TASK OBJECTIVE: Output all of the records exactly, word for word.

• • • • •

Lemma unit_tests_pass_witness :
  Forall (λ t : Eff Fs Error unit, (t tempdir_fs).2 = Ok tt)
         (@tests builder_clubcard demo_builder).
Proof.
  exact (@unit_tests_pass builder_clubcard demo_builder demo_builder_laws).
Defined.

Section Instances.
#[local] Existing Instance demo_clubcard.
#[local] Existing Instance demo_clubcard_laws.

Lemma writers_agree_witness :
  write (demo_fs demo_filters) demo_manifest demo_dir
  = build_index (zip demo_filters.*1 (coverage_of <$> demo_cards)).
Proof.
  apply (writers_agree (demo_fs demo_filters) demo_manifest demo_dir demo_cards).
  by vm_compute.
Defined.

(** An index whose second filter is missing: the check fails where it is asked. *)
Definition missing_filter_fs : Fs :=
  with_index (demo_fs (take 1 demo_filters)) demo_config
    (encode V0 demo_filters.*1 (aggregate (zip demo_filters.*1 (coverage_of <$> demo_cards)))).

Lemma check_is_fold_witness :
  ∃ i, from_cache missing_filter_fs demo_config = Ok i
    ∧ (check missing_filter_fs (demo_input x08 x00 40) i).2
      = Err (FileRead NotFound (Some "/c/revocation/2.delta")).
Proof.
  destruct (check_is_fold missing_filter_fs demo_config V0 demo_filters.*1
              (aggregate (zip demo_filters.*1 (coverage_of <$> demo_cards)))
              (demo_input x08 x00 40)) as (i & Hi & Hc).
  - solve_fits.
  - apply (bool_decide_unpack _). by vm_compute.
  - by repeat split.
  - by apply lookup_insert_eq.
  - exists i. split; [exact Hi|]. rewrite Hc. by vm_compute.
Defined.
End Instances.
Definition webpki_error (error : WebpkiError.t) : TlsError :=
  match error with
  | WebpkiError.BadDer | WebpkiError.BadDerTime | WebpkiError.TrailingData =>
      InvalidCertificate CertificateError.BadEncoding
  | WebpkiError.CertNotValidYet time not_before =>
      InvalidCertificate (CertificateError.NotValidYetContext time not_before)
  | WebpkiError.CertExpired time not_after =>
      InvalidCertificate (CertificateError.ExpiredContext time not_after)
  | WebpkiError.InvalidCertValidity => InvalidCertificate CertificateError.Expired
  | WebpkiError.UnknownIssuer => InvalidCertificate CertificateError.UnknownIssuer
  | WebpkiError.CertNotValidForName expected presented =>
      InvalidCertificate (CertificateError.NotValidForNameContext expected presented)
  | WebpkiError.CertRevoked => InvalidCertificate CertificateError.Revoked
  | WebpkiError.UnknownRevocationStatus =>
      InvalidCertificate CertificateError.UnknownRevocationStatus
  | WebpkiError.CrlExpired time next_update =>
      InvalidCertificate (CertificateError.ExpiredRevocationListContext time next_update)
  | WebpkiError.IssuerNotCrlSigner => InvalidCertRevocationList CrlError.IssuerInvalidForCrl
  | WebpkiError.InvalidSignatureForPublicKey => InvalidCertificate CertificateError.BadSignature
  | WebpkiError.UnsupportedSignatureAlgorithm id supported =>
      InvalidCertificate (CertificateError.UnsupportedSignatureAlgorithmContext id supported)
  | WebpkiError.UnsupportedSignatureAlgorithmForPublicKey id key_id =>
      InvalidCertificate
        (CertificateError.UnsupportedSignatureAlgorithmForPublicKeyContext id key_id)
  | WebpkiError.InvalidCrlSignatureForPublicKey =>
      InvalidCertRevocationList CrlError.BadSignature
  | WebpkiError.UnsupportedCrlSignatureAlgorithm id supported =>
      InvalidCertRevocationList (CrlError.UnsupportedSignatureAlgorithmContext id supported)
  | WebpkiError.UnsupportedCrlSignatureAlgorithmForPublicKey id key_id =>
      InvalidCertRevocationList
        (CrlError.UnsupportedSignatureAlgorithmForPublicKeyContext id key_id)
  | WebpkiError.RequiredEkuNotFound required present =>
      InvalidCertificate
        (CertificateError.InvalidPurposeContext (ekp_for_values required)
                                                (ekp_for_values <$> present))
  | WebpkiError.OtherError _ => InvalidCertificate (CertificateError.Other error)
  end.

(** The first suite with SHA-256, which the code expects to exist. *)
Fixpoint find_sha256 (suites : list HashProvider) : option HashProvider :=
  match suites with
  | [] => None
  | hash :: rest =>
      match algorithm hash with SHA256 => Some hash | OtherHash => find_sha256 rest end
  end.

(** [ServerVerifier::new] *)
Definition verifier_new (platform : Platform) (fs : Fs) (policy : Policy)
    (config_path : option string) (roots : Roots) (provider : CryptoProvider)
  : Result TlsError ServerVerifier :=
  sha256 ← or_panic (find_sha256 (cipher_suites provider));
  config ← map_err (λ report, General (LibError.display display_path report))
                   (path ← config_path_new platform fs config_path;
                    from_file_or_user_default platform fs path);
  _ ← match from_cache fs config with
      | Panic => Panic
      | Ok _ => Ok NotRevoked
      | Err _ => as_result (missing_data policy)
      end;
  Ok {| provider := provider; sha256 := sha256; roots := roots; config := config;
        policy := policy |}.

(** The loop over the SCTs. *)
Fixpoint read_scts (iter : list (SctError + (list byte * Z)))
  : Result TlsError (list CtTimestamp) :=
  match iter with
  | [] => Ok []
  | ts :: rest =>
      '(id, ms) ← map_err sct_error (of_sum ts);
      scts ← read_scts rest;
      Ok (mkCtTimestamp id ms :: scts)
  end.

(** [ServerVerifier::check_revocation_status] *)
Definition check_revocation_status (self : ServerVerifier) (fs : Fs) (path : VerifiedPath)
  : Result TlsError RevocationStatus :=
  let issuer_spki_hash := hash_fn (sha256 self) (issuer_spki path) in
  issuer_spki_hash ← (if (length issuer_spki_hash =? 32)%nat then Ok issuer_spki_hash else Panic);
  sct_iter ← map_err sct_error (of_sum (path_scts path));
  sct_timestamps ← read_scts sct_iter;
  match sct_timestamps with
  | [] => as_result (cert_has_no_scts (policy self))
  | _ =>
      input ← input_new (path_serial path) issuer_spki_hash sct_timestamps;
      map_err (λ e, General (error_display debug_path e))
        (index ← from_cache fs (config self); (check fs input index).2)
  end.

• • • • •

RESULT OF THE TASK:
Lemma unit_tests_pass_witness :
  Forall (λ t : Eff Fs Error unit, (t tempdir_fs).2 = Ok tt)
         (@tests builder_clubcard demo_builder).
Proof.
  exact (@unit_tests_pass builder_clubcard demo_builder demo_builder_laws).
Defined.

Section Instances.
#[local] Existing Instance demo_clubcard.
#[local] Existing Instance demo_clubcard_laws.

Lemma writers_agree_witness :
  write (demo_fs demo_filters) demo_manifest demo_dir
  = build_index (zip demo_filters.*1 (coverage_of <$> demo_cards)).
Proof.
  apply (writers_agree (demo_fs demo_filters) demo_manifest demo_dir demo_cards).
  by vm_compute.
Defined.

(** An index whose second filter is missing: the check fails where it is asked. *)
Definition missing_filter_fs : Fs :=
  with_index (demo_fs (take 1 demo_filters)) demo_config
    (encode V0 demo_filters.*1 (aggregate (zip demo_filters.*1 (coverage_of <$> demo_cards)))).

Lemma check_is_fold_witness :
  ∃ i, from_cache missing_filter_fs demo_config = Ok i
    ∧ (check missing_filter_fs (demo_input x08 x00 40) i).2
      = Err (FileRead NotFound (Some "/c/revocation/2.delta")).
Proof.
  destruct (check_is_fold missing_filter_fs demo_config V0 demo_filters.*1
              (aggregate (zip demo_filters.*1 (coverage_of <$> demo_cards)))
              (demo_input x08 x00 40)) as (i & Hi & Hc).
  - solve_fits.
  - apply (bool_decide_unpack _). by vm_compute.
  - by repeat split.
  - by apply lookup_insert_eq.
  - exists i. split; [exact Hi|]. rewrite Hc. by vm_compute.
Defined.
End Instances.
Definition webpki_error (error : WebpkiError.t) : TlsError :=
  match error with
  | WebpkiError.BadDer | WebpkiError.BadDerTime | WebpkiError.TrailingData =>
      InvalidCertificate CertificateError.BadEncoding
  | WebpkiError.CertNotValidYet time not_before =>
      InvalidCertificate (CertificateError.NotValidYetContext time not_before)
  | WebpkiError.CertExpired time not_after =>
      InvalidCertificate (CertificateError.ExpiredContext time not_after)
  | WebpkiError.InvalidCertValidity => InvalidCertificate CertificateError.Expired
  | WebpkiError.UnknownIssuer => InvalidCertificate CertificateError.UnknownIssuer
  | WebpkiError.CertNotValidForName expected presented =>
      InvalidCertificate (CertificateError.NotValidForNameContext expected presented)
  | WebpkiError.CertRevoked => InvalidCertificate CertificateError.Revoked
  | WebpkiError.UnknownRevocationStatus =>
      InvalidCertificate CertificateError.UnknownRevocationStatus
  | WebpkiError.CrlExpired time next_update =>
      InvalidCertificate (CertificateError.ExpiredRevocationListContext time next_update)
  | WebpkiError.IssuerNotCrlSigner => InvalidCertRevocationList CrlError.IssuerInvalidForCrl
  | WebpkiError.InvalidSignatureForPublicKey => InvalidCertificate CertificateError.BadSignature
  | WebpkiError.UnsupportedSignatureAlgorithm id supported =>
      InvalidCertificate (CertificateError.UnsupportedSignatureAlgorithmContext id supported)
  | WebpkiError.UnsupportedSignatureAlgorithmForPublicKey id key_id =>
      InvalidCertificate
        (CertificateError.UnsupportedSignatureAlgorithmForPublicKeyContext id key_id)
  | WebpkiError.InvalidCrlSignatureForPublicKey =>
      InvalidCertRevocationList CrlError.BadSignature
  | WebpkiError.UnsupportedCrlSignatureAlgorithm id supported =>
      InvalidCertRevocationList (CrlError.UnsupportedSignatureAlgorithmContext id supported)
  | WebpkiError.UnsupportedCrlSignatureAlgorithmForPublicKey id key_id =>
      InvalidCertRevocationList
        (CrlError.UnsupportedSignatureAlgorithmForPublicKeyContext id key_id)
  | WebpkiError.RequiredEkuNotFound required present =>
      InvalidCertificate
        (CertificateError.InvalidPurposeContext (ekp_for_values required)
                                                (ekp_for_values <$> present))
  | WebpkiError.OtherError _ => InvalidCertificate (CertificateError.Other error)
  end.

(** The first suite with SHA-256, which the code expects to exist. *)
Fixpoint find_sha256 (suites : list HashProvider) : option HashProvider :=
  match suites with
  | [] => None
  | hash :: rest =>
      match algorithm hash with SHA256 => Some hash | OtherHash => find_sha256 rest end
  end.

(** [ServerVerifier::new] *)
Definition verifier_new (platform : Platform) (fs : Fs) (policy : Policy)
    (config_path : option string) (roots : Roots) (provider : CryptoProvider)
  : Result TlsError ServerVerifier :=
  sha256 ← or_panic (find_sha256 (cipher_suites provider));
  config ← map_err (λ report, General (LibError.display display_path report))
                   (path ← config_path_new platform fs config_path;
                    from_file_or_user_default platform fs path);
  _ ← match from_cache fs config with
      | Panic => Panic
      | Ok _ => Ok NotRevoked
      | Err _ => as_result (missing_data policy)
      end;
  Ok {| provider := provider; sha256 := sha256; roots := roots; config := config;
        policy := policy |}.

(** The loop over the SCTs. *)
Fixpoint read_scts (iter : list (SctError + (list byte * Z)))
  : Result TlsError (list CtTimestamp) :=
  match iter with
  | [] => Ok []
  | ts :: rest =>
      '(id, ms) ← map_err sct_error (of_sum ts);
      scts ← read_scts rest;
      Ok (mkCtTimestamp id ms :: scts)
  end.

(** [ServerVerifier::check_revocation_status] *)
Definition check_revocation_status (self : ServerVerifier) (fs : Fs) (path : VerifiedPath)
  : Result TlsError RevocationStatus :=
  let issuer_spki_hash := hash_fn (sha256 self) (issuer_spki path) in
  issuer_spki_hash ← (if (length issuer_spki_hash =? 32)%nat then Ok issuer_spki_hash else Panic);
  sct_iter ← map_err sct_error (of_sum (path_scts path));
  sct_timestamps ← read_scts sct_iter;
  match sct_timestamps with
  | [] => as_result (cert_has_no_scts (policy self))
  | _ =>
      input ← input_new (path_serial path) issuer_spki_hash sct_timestamps;
      map_err (λ e, General (error_display debug_path e))
        (index ← from_cache fs (config self); (check fs input index).2)
  end.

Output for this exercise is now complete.